Collected data:
Definition inside (D : Z) (ta : Z * activity) : Prop := ta.1 < D <= ta.1 + WINDOW st.
Lemma run_fields D acts (w : Wd) k :
  w_pending w = [] → per_flow k = true → open_until D (fields_at (w_store w) k) →
  Forall flushed acts → Forall (inside D) acts →
  open_until D (fields_at (w_store (run' w acts)) k) ∧
  hash_of (fields_at (w_store (run' w acts)) k)
  = foldl (put_field (FLOW_CAP st)) (hash_of (fields_at (w_store w) k)) (all_writes k (delivered acts)).
Proof.
  intros Hp Hk Ho Hf Hi. revert w Hp Ho. induction acts as [|[t a] acts IH]; intros w Hp Ho; [done|].
  inversion Hf as [|? ? Ha Hf']; inversion Hi as [|? ? Ht Hi']; subst. unfold delivered. rewrite fmap_cons. cbn [concat].
  rewrite all_writes_app, foldl_app.
  assert (H : open_until D (fields_at (w_store (act' t a w)) k) ∧
    hash_of (fields_at (w_store (act' t a w)) k)
    = foldl (put_field (FLOW_CAP st)) (hash_of (fields_at (w_store w) k)) (all_writes k (polled (t, a)))).
  { destruct a as [rs b|flow dns]; [|by rewrite eval_fields]. unfold flushed in Ha. simpl in Ha. subst b.
    destruct (poll_fields t rs w k Hp Hk) as (c & Hc & ->). rewrite <- Hc in *. by apply set_fields_open. }
  destruct H as [H1 H2]. rewrite <- H2. apply IH; [done|done|by apply act_pending|done].
Qed.

(** *** Hashes are dictionaries, and no flow takes the name of the counter *)

Lemma field_set_wf now f v c :
  od_wf (hash_of (view c)) → od_wf (hash_of (view (field_set now f v (WINDOW st) (Some (FLOW_CAP st)) c))).
Proof.
  intros H. set (h := if _alive now c then hash_of (view c) else []).
  assert (E : hash_of (view (field_set now f v (WINDOW st) (Some (FLOW_CAP st)) c)) = put_field (FLOW_CAP st) h (f, v)).
  { unfold field_set, fresh_h, hash_of, view, put_field, h. by destruct (_alive now c). }
  rewrite E. apply put_field_wf. unfold h. destruct (_alive now c); [done|apply od_wf_nil].
Qed.
Lemma set_fields_wf now l c : od_wf (hash_of (view c)) → od_wf (hash_of (view (set_fields st now l c))).
Proof. revert c. induction l as [|[f v] l IH]; intros c H; [done|]. by apply IH, field_set_wf. Qed.
Lemma run_wf acts (w : Wd) k :
  w_pending w = [] → per_flow k = true → od_wf (hash_of (fields_at (w_store w) k)) →
  od_wf (hash_of (fields_at (w_store (run' w acts)) k)).
Proof.
  intros Hp Hk. revert w Hp. induction acts as [|[t a] acts IH]; intros w Hp Hw; [done|].
  apply IH; [by apply act_pending|]. simpl. destruct a as [rs [|]|flow dns].
  - destruct (poll_fields t rs w k Hp Hk) as (c & Hc & ->). rewrite <- Hc in Hw. by apply set_fields_wf.
  - destruct (notes_records t rs w) as (Hs & _). simpl. by rewrite Hs.
  - by rewrite eval_fields.
Qed.
(* ===== verification/ProtocolScores.v ===== *)
(** * Protocol checks (services/protocol-detectors/proto.py) and provenance (shared/provenance.py)

    Pure checks of TLS, QUIC, HTTP, SSH and ICMP records.  A check answers the reason it
    fires for, or raises on a value of the wrong type.  The address predicates repeat those
    of the behavioral detectors ([is_external] of [BehavioralScores]).  Instants and spans
    are microseconds; [repr] is the text of containers and floats. *)

From S2P Require Import Prelude Order PyVal PyString PyTime BehavioralScores.
Set Default Proof Using "Type".

(** ** JA4 fingerprints *)

Definition hex_char (c : ascii) : bool := is_digit c || between 97 102 (code c).
Definition low_alnum (c : ascii) : bool := is_digit c || is_lower c.
Definition ja4_versions : list string := ["10"; "11"; "12"; "13"; "s2"; "s3"; "d1"; "d2"; "00"].
Definition ja4_tail : list (ascii → bool) :=
  one_of "di" :: replicate 4 is_digit ++ replicate 2 low_alnum ++ one_of "_" :: replicate 12 hex_char ++
  one_of "_" :: replicate 12 hex_char.
(** [re.fullmatch] of the JA4 shape. *)
Definition ja4_text (s : string) : bool :=
  match s with
  | String c s =>
      one_of "tqd" c && mem (take_chars 2 s) ja4_versions &&
      match match_classes ja4_tail (drop_chars 2 s) with Some rest => String.eqb rest "" | None => false end
  | EmptyString => false
  end.
Definition ja4_valid (fp : val) : bool := match fp with VStr s => ja4_text s | _ => false end.
Definition ja4_parts (fp : string) : option (list string) := if ja4_text fp then Some (split_char "_" fp) else None.
Definition ja4_ac (fp : string) : string :=
  match ja4_parts fp with Some (a :: _ :: c :: _) => a +:+ "_" +:+ c | _ => "" end.

Definition baseline_maturity (observations distinct : Z) (first_seen : option Z) (now min_observations min_span : Z) : string :=
  if (observations <? min_observations) || (distinct <? 1) then "cold"
  else match first_seen with
       | None => "cold"
       | Some t => if min_span <=? now - t then "ready" else "warming"
       end.

(** Hit, reasons, confidence, severity. *)
Definition ja4_novelty (fp : string) (entity_seen entity_ac_seen : list string) (fleet_count : Z) (maturity : string)
    (rare_max_entities : Z) (corroborated : bool) : bool * list string * float * Z :=
  if negb (ja4_text fp) || negb (String.eqb maturity "ready") || mem fp entity_seen then (false, [], f0, 0)
  else
    let rare := fleet_count <=? rare_max_entities in
    let reasons := "JA4_NEW_TO_ENTITY" :: (if rare then ["JA4_RARE_IN_FLEET"] else []) in
    let '(severity, confidence) := if rare || corroborated then (5, lit "0.5") else (2, lit "0.3") in
    if mem (ja4_ac fp) entity_ac_seen
    then (true, reasons ++ ["JA4_AC_SIMILARITY"], fmul confidence (lit "0.5"), Z.max 1 (severity - 1))
    else (true, reasons, confidence, severity).

Definition max_time (t : Z) (ts : list (Z * string)) : Z := foldl Z.max t (fst <$> ts).
Definition ja4_transition_burst (fp_times : list (Z * string)) (window min_distinct : Z) : bool * Z :=
  match fp_times with
  | [] => (false, 0)
  | t :: ts =>
      let now := max_time t.1 ts in
      let fresh := List.filter (λ tf : Z * string, (now - window <=? tf.1) && (tf.1 <=? now) && ja4_text tf.2) fp_times in
      let count := Z.of_nat (length (dedup_onto [] (snd <$> fresh))) in
      (min_distinct <=? count, count)
  end.

(** ** Server names, ports and certificates *)

Definition low_text (v : val) : res string :=
  match py_or v (VStr "") with VStr s => Ok (lower s) | _ => Raise AttributeError end.
Definition first_part (parts : list string) (s : string) : option string := find (λ p, contains p s) parts.

Definition CLOUD_STAGING_SNIS : list string :=
  ["dropbox.com"; "dropboxusercontent"; "drive.google"; "docs.google"; "storage.googleapis"; "onedrive"; "1drv.ms"; "mega.nz";
   "mega.io"; "wetransfer"; "pastebin.com"; "transfer.sh"; "anonfiles"; "gofile.io"; "s3.amazonaws"; "backblazeb2"; "sendspace";
   "file.io"].
Definition cloud_staging_hit (sni : val) : res (option string) := s ← low_text sni; Ok (first_part CLOUD_STAGING_SNIS s).

Definition DOH_SNIS : list string :=
  ["cloudflare-dns.com"; "dns.google"; "dns.quad9.net"; "doh.opendns"; "mozilla.cloudflare-dns"; "dns.adguard";
   "doh.cleanbrowsing"; "dns.nextdns"; "chrome.cloudflare-dns"].
Definition doh_hit (sni dst_port : val) (approved_resolvers : list string) : res (option string) :=
  s ← low_text sni;
  Ok (if py_eqb dst_port (VInt 853) then Some "dot:853"
      else if mem s approved_resolvers then None
      else (λ d, "doh:" +:+ d) <$> first_part DOH_SNIS s).

Definition _PORT_PROTO : list (Z * string) :=
  [(22, "ssh"); (21, "ftp"); (25, "smtp"); (587, "smtp"); (465, "smtp"); (53, "dns"); (80, "http"); (8080, "http"); (443, "tls");
   (8443, "tls"); (110, "pop3"); (995, "pop3"); (143, "imap"); (993, "imap"); (445, "smb"); (139, "smb"); (3389, "rdp");
   (1883, "mqtt")].
Definition norm_proto (p : string) : string := if mem p ["tls"; "ssl"] then "tls" else p.
Definition expected_proto (port : Z) : option string := snd <$> find (λ kv, kv.1 =? port) _PORT_PROTO.
Definition port_proto_mismatch (app_proto dst_port : val) (allow_ports : list Z) : res (option string) :=
  ap ← low_text app_proto;
  if negb (str_truthy ap) || mem ap ["failed"; "unknown"] then Ok None
  else match py_int dst_port with
       | Raise TypeError | Raise ValueError => Ok None
       | Raise e => Raise e
       | Ok port =>
           if mem port allow_ports then Ok None
           else match expected_proto port with
                | None => Ok None
                | Some expected =>
                    Ok (if String.eqb (norm_proto ap) (norm_proto expected) then None
                        else Some (norm_proto ap +:+ " on port " +:+ pretty port +:+ " (expected " +:+ norm_proto expected +:+ ")"))
                end
       end.

(** The microseconds from one ISO text to another; texts with and without an offset do not
    compare. *)
Definition iso_span (a b : string) : option Z :=
  '(la, oa) ← fromisoformat (replace_zulu a); '(lb, ob) ← fromisoformat (replace_zulu b);
  match oa, ob with
  | Some oa, Some ob => Some ((lb - ob) - (la - oa))
  | None, None => Some (lb - la)
  | _, _ => None
  end.
Definition stripped (v : val) : res string := match v with VStr s => Ok (strip s) | _ => Raise AttributeError end.
Definition cert_anomaly (subject issuer not_before not_after : val) : res (option string) :=
  same ← (if truthy subject && truthy issuer
          then s ← stripped subject; i ← stripped issuer; Ok (String.eqb s i) else Ok false);
  Ok (if same : bool then Some "self_signed"
      else match not_before, not_after with
           | VStr b, VStr a =>
               match iso_span b a with Some d => if d <? 2 * 86400 * 1000000 then Some "short_validity" else None | None => None end
           | _, _ => None
           end).

(** ** HTTP, SSH, ICMP *)

Definition BAD_UA_SUBSTR : list string :=
  ["curl/"; "wget/"; "python-requests"; "python-urllib"; "go-http-client"; "powershell"; "certutil"; "bitsadmin"; "nmap"; "sqlmap";
   "masscan"; "libwww-perl"; "winhttp"; "java/"; "empire"; "cobalt"].
Definition suspicious_ua (ua : val) : res (option string) :=
  match ua with
  | VNone | VStr EmptyString => Ok (Some "empty_ua")
  | VStr s => Ok (first_part BAD_UA_SUBSTR (lower s))
  | _ => Raise AttributeError
  end.
Definition ssh_brute_hit (session_count min_sessions : Z) : bool := min_sessions <=? session_count.

Section checks.
Context (extra : list string) (ip_address : string → option bool) (repr : val → string).

(** A value that is no text cannot be sliced. *)
Definition external (ip : val) : res bool :=
  match ip with
  | VStr s => Ok (is_external extra ip_address s)
  | v => if truthy v then Raise TypeError else Ok false
  end.
Definition icmp_exfil_hit (proto : val) (total_bytes : Z) (dst_ip : val) (threshold : Z) : res bool :=
  if mem (upper (py_str repr proto)) ["ICMP"; "IPV6-ICMP"; "ICMPV6"]
  then e ← external dst_ip; Ok (e && (threshold <=? total_bytes))
  else Ok false.

Definition _strip_www (h : val) : res string :=
  s ← low_text h;
  let host := default "" (head (split_char ":" (strip s))) in
  Ok (if starts_with "www." host then drop_chars 4 host else host).
Definition ech_names : list string := ["ech"; "encrypted_client_hello"; "65037"; "0xfe0d"; "fe0d"].
Definition ech_present (tls_evt : dict) : res bool :=
  match tls_evt with
  | [] => Ok false
  | _ =>
      if truthy (dgetN "ech" tls_evt) || dhas "encrypted_client_hello" tls_evt then Ok true
      else
        exts ← as_list (py_or (dgetN "extensions" tls_evt) (py_or (dgetN "client_extensions" tls_evt) (VList [])));
        Ok (existsb (λ e, mem (lower (py_str repr e)) ech_names) exts)
  end.
Definition host_sni_mismatch (sni http_host : val) : res bool :=
  if negb (truthy sni) || negb (truthy http_host) then Ok false
  else a ← _strip_www sni; b ← _strip_www http_host; Ok (negb (String.eqb a b)).
Definition mismatch_why (http_host sni : val) : string :=
  "host_sni_mismatch:" +:+ py_str repr http_host +:+ "!=" +:+ py_str repr sni.
Definition ech_or_host_sni_mismatch (tls_evt : dict) (sni http_host : val) : res (option string) :=
  ech ← ech_present tls_evt;
  if ech : bool then Ok (Some "ech")
  else m ← host_sni_mismatch sni http_host; Ok (if m : bool then Some (mismatch_why http_host sni) else None).
End checks.

(** ** Provenance *)

(** [dumps] is the compact JSON text, which is ASCII; [max_bytes] is not negative. *)
Definition lifted (k : string) (e : dict) (keep : val → bool) : dict :=
  match dget k e with Some v => if keep v then [(k, v)] else [] | None => [] end.
Definition not_none (v : val) : bool := match v with VNone => false | _ => true end.
Definition source_event (dumps : val → string) (max_bytes : Z) (e : val) (representative : bool) : option dict :=
  match e with
  | VDict e =>
      let body := dumps (VDict e) in
      Some (lifted "event_type" e truthy ++ lifted "community_id" e not_none ++ lifted "flow_id" e not_none ++
            lifted "tx_id" e not_none ++ lifted "timestamp" e truthy ++
            (if representative then [("representative", VBool true)] else []) ++
            (if max_bytes <? Z.of_nat (String.length body)
             then [("record_preview", VStr (take_chars (Z.to_nat max_bytes) body)); ("truncated", VBool true)]
             else [("record", VDict e)]))
  | _ => None
  end.
(** Events counted, distinct community and flow ids in order of appearance. *)
Definition note_id (keep : val → bool) (ids : list val) (v : val) : list val :=
  if keep v && negb (val_in v ids) then ids ++ [v] else ids.
Definition contributors (events : list val) : Z * list val * list val :=
  foldl (λ acc e, match e with
                  | VDict d => let '(n, cids, fids) := acc in
                      (n + 1, note_id truthy cids (dgetN "community_id" d), note_id not_none fids (dgetN "flow_id" d))
                  | _ => acc
                  end) (0, [], []) events.

(** ** Examples from the tests and the docs *)

Example ja4_shape : ja4_text "t13d1516h2_8daaf6152771_02713d6af862" = true ∧ ja4_text "t13d1516h2_8daaf6152771_02713d6af86" = false ∧
  ja4_ac "t13d1516h2_8daaf6152771_02713d6af862" = "t13d1516h2_02713d6af862".
Proof. vm_compute. done. Qed.
Example ssh_on_tls_port : port_proto_mismatch (VStr "SSH") (VInt 443) [] = Ok (Some "ssh on port 443 (expected tls)") ∧
  port_proto_mismatch (VStr "ssl") (VStr "443") [] = Ok None.
Proof. vm_compute. done. Qed.
Example short_cert : cert_anomaly (VStr "CN=a") (VStr "CN=b") (VStr "2024-01-01T00:00:00Z") (VStr "2024-01-02T00:00:00Z") = Ok (Some "short_validity").
Proof. vm_compute. done. Qed.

• Activity
Please copy every line of the data that carries the string "VDict".

• Exercise response
  | VDict e =>
      let body := dumps (VDict e) in
             else [("record", VDict e)]))
                  | VDict d => let '(n, cids, fids) := acc in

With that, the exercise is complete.